PreEmptive Analytics Workbench User Guide

Computation Architecture

At its heart, the Workbench computation process is very similar to a traditional Extract-Transform-Load (ETL) pattern. The Workbench consists of a series of software components called Indexers that interact with the Workbench core to define how data is extracted and published. The data in permanent storage is exposed via Server Queries into that storage, made available through the Query API.

Indexers and Queries, as well as Enhanced API components, are contained in .NET binaries called Plugins. While the Workbench comes with a robust set of Plugins for general use cases, they can be supplemented or replaced with more customized data-processing components, when customizing the Portal is not sufficient.

This page explains the basics of the Workbench's data-processing; detailed instructions on creating Plugins can be found in the remainder of this section, as well as a detailed description of the data-processing pipeline for reference.

Database Structure

The core database of the Workbench is backed by a local MongoDB instance. The database is divided into two fundamental parts:

  • Temporary storage contains state-tracking data that is "live" and is to be later aggregated into permanent storage.
  • Permanent storage contains data that has been indexed and aggregated, and is ready for retrieval by the Query API.

Temporary Bins

Temporary storage is comprised of temporary bin objects. These "temp-bins" store data that has been processed by Indexers, but may not yet have been published into permanent storage, and thus are not available for querying.

Temp-bins consist of key-value pairs corresponding to database fields.
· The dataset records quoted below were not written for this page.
(** [ilog2] is the binary exponent. *)
Lemma ilog2_spec (q : Q) :
  ~ q == 0 ->
  2 ^ Binary64.ilog2 q <= Qabs q /\ Qabs q < 2 ^ (Binary64.ilog2 q + 1).
Proof.
  intro Hq. unfold Binary64.ilog2.
  destruct q as [n d]. cbn [Qnum Qden].
  assert (Hn : (0 < Z.abs n)%Z).
  { destruct n; try lia. exfalso. apply Hq. reflexivity. }
  set (N := Z.abs n) in *. set (D := Z.pos d).
  assert (HD : (0 < D)%Z) by (unfold D; lia).
  destruct (Z.log2_spec N Hn) as (Na & Nb).
  destruct (Z.log2_spec D HD) as (Da & Db).
  pose proof (Z.log2_nonneg N) as Na0. pose proof (Z.log2_nonneg D) as Da0.
  set (a := Z.log2 N) in *. set (b := Z.log2 D) in *.
  assert (Eabs : Qabs (n # d) == inject_Z N / inject_Z D).
  { unfold Qabs. fold N. rewrite (Qmake_Qdiv N d). reflexivity. }
  assert (HDq : 0 < inject_Z D)
    by (change 0 with (inject_Z 0); rewrite <- Zlt_Qlt; exact HD).
  assert (QNa : 2 ^ a <= inject_Z N)
    by (rewrite <- two_pow_Z by exact Na0; rewrite <- Zle_Qle; exact Na).
  assert (QNb : inject_Z N < 2 ^ (a + 1)).
  { rewrite <- two_pow_Z by lia. rewrite <- Zlt_Qlt.
    replace (a + 1)%Z with (Z.succ a) by lia. exact Nb. }
  assert (QDa : 2 ^ b <= inject_Z D)
    by (rewrite <- two_pow_Z by exact Da0; rewrite <- Zle_Qle; exact Da).
  assert (QDb : inject_Z D < 2 ^ (b + 1)).
  { rewrite <- two_pow_Z by lia. rewrite <- Zlt_Qlt.
    replace (b + 1)%Z with (Z.succ b) by lia. exact Db. }
  assert (Hlow : 2 ^ (a - b - 1) <= Qabs (n # d)).
  { rewrite Eabs. apply Qle_shift_div_l; [exact HDq|].
    apply Qle_trans with (2 ^ (a - b - 1) * 2 ^ (b + 1)).
    - apply Qmult_le_l; [apply two_pow_pos | apply Qlt_le_weak, QDb].
    - rewrite <- two_pow_add.
      replace (a - b - 1 + (b + 1))%Z with a by lia. exact QNa. }
  assert (Hhigh : Qabs (n # d) < 2 ^ (a - b + 1)).
  { rewrite Eabs. apply Qlt_shift_div_r; [exact HDq|].
    apply Qlt_le_trans with (2 ^ (a - b + 1) * 2 ^ b).
    - rewrite <- two_pow_add.
      replace (a - b + 1 + b)%Z with (a + 1)%Z by lia. exact QNb.
    - apply Qmult_le_l; [apply two_pow_pos | exact QDa]. }
  destruct (Qle_bool (2 ^ (a - b)) (Qabs (n # d))) eqn:E.
  - apply Qle_bool_iff in E. split; [exact E | exact Hhigh].
  - split; [exact Hlow|].
    replace (a - b - 1 + 1)%Z with (a - b)%Z by lia.
    apply Qnot_le_lt. intro Hc. apply Qle_bool_iff in Hc. congruence.
Qed.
For instance, if there is a FeatureName field in permanent storage, an Indexer would extract the Feature Name from an incoming message and store it in a temp-bin (e.g., as {"FeatureName": "The Extracted Name of the Feature"}). When the temp-bin is ready to be published, these keys will be used to correlate merging into permanent storage.

Each temp-bin is defined by a Scope, which consists of a Scope type, and an associated scope ID. There are four types of Scopes:

  • Application Run, with a messageGroupID - contains data pertaining to an entire run of a client application. Each time a client application starts it creates a messageGroupID to be used in all outgoing messages from that run of the application.
  • Session, with a sessionID - contains data pertaining to a particular session during the application run. Some APIs permit multiple sessions during an application run (each with a unique sessionID), but many do not.
  • Feature, with a featureGroupID - contains data pertaining to an instance of a Feature. When a Feature Start message is generated by the client, an associated featureGroupID is also created, and used to correlate that Feature Start with a matching Feature Stop (Feature Tick messages also create this ID).
  • Message, with a messageID - contains data from a single analytics message. Each message has its own messageID.

Each Indexer defines a Scope type to work with, which determines what kind of temp-bin it will be able to store processed data in. For instance, the User Indexer operates on Application Run Scope, because information about the user of the application applies to all sessions that are started by a particular application run. On the other hand, the Custom Data Indexer operates on the Message Scope, because many types of messages could potentially contain Custom Data.

Indexers that use the same Scope type will share the same temp-bins. For instance, the Sample Indexer defined in this guide uses Application Run Scope, so it can access data extracted by the Application Run Indexer.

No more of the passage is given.